Behind an innocent-looking Tel Aviv storefront, Israel’s infant arms industry churned out bullets, mortars, and guns right under the British Mandate’s nose

Where To?

The Store
Secret Hagana armory
10 Ha-sharon Street, Tel Aviv

 

A few decades ago, Tel Aviv was quietly, almost stealthily plastered with 125 gray-brown metal plaques. Affixed to houses and fences or erected in parks, these signs were intended to lift the veil of secrecy long shrouding Zionist underground activity in the first Jewish city during the British Mandate. No longer could anyone accuse Tel Avivians of blithely drinking coffee at beachside cafés while others risked their lives blowing up bridges and posting illegal announcements. The plaques were all placed right where the deeds were done: on the walls of retired arms caches and hidden training compounds, and precisely where brave Jewish fighters were gunned down by Perfidious Albion. 

The project was launched by Shlomo “Chich” Lahat, the legendary Tel Aviv mayor and former Hagana commander. Lahat started off in 1987 by marking Hagana sites but included their Irgun and Lehi counterparts once veterans of those militias began grumbling about discrimination. By 1993 the job was more or less done, with seventy-five Hagana plaques and fifty for the competition. 

The Store was a munitions factory located amid heavy traffic in Tel Aviv. Commemorative plaque at 10 Ha-sharon Street | Photo: Kfir Sivan

In a Word | Albion 

Like Albania and the Alps, this ancient name for Britain may originate in the Gallic word albiyo, meaning world, or the Welsh elfydd, denoting a place or land. Other suggestions are based on the White Cliffs of Dover, which greet sailors approaching southern England; Albion would then derive from the Greek alpes or the Latin albus, each describing the color white, or possibly from the proto-Indo-European albʰo, meaning hill. 
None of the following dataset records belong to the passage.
(* ===== verification/RaftLogSpec.v ===== *)
(** * The logical log

    A raft log stands for one sequence of entries after a dummy index; this
    file gives that view, the invariant under which it is defined, and the
    refinement of the operations of [raft_log.rs] by functions on the view. *)
From S2P Require Import Prelude Errors Eraftpb Util Unstable Storage RaftLog.

(** ** Views *)

(** The last index of a log. *)
Definition vlast (v : stable_view) : N := sv_dummy v + len (sv_ents v).

(** The entry at an index. *)
Definition vlookup (v : stable_view) (i : N) : option Entry :=
  if sv_dummy v <? i then sv_ents v !! N.to_nat (i - sv_dummy v - 1) else None.

(** The term at an index as [RaftLog::term] reports it: zero outside the log,
    an error where the term was compacted away. *)
Definition vterm (v : stable_view) (i : N) : Result N :=
  if i =? sv_dummy v
  then match sv_dummy_term v with Some t => Ok t | None => Err (Store Compacted) end
  else match vlookup v i with Some e => Ok (e_term e) | None => Ok 0 end.

(** The log with everything from index [a] on replaced by [ents]. *)
Definition vsplice (v : stable_view) (a : N) (ents : list Entry) : stable_view :=
  mkView (sv_dummy v) (sv_dummy_term v) (take (N.to_nat (a - sv_dummy v - 1)) (sv_ents v) ++ ents).

(** The length of the prefix of [ents] whose terms are those of the log. *)
Fixpoint vmatched (v : stable_view) (ents : list Entry) : nat :=
  match ents with
  | [] => 0
  | e :: ents' => if bool_decide (vterm v (e_index e) = Ok (e_term e)) then S (vmatched v ents') else 0
  end.

Definition view_wf (v : stable_view) : Prop :=
  contiguous (sv_dummy v + 1) (sv_ents v) ∧ vlast v + 1 < u64_modulus.

Section log_view.
Context {S : Type} `{StorageLaws S}.
Implicit Types (l : RaftLog.t S).

Definition log_view l : stable_view :=
  match Unstable.snapshot (RaftLog.unstable l) with
  | Some snap => mkView (sm_index (s_metadata snap)) (Some (sm_term (s_metadata snap)))
                   (Unstable.entries (RaftLog.unstable l))
  | None =>
    let v := st_view (RaftLog.store l) in
    mkView (sv_dummy v) (sv_dummy_term v)
      (take (N.to_nat (Unstable.offset (RaftLog.unstable l) - sv_dummy v - 1)) (sv_ents v)
       ++ Unstable.entries (RaftLog.unstable l))
  end.

(** The stable and the unstable part meet at [offset]. *)
Record log_wf l : Prop := mk_log_wf {
  lw_store : st_wf (RaftLog.store l);
  lw_unstable : Unstable.wf (RaftLog.unstable l);
  lw_join : Unstable.snapshot (RaftLog.unstable l) = None →
    sv_dummy (st_view (RaftLog.store l)) + 1 ≤ Unstable.offset (RaftLog.unstable l)
    ≤ vlast (st_view (RaftLog.store l)) + 1;
  lw_empty : Unstable.snapshot (RaftLog.unstable l) = None →
    Unstable.entries (RaftLog.unstable l) = [] →
    Unstable.offset (RaftLog.unstable l) = vlast (st_view (RaftLog.store l)) + 1
}.

(** The order of the indexes a running node keeps. *)
Record index_inv l : Prop := mk_index_inv {
  ix_dummy : sv_dummy (log_view l) ≤ RaftLog.committed l;
  ix_committed : RaftLog.committed l ≤ vlast (log_view l);
  ix_applied : RaftLog.applied l ≤ RaftLog.committed l;
  ix_persisted : RaftLog.persisted l < Unstable.offset (RaftLog.unstable l)
}.

Lemma log_view_offset l : log_wf l →
  vlast (log_view l) + 1 = Unstable.offset (RaftLog.unstable l) + len (Unstable.entries (RaftLog.unstable l)).
Proof.
  intros [Hs Hu Hj He]. unfold log_view, vlast.
  destruct (Unstable.snapshot (RaftLog.unstable l)) as [snap|] eqn:E; simpl.
  - rewrite (Unstable.wf_snapshot _ Hu _ E). lia.
  - specialize (Hj eq_refl). rewrite len_app. unfold vlast, len in *. rewrite length_take. lia.
Qed.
“Perfidious Albion” was a derogatory term coined by French revolutionaries in the late 18th century to convey their sense of betrayal when Britain, at first been mildly supportive of the overthrow of the French monarchy, embarked on the Hundred Years War against Napoleon’s French forces. The pre-state Zionist community in the land of Israel adopted the expression in protest at British “treachery” in backtracking its support for a Jewish homeland, contrary to the Balfour Declaration.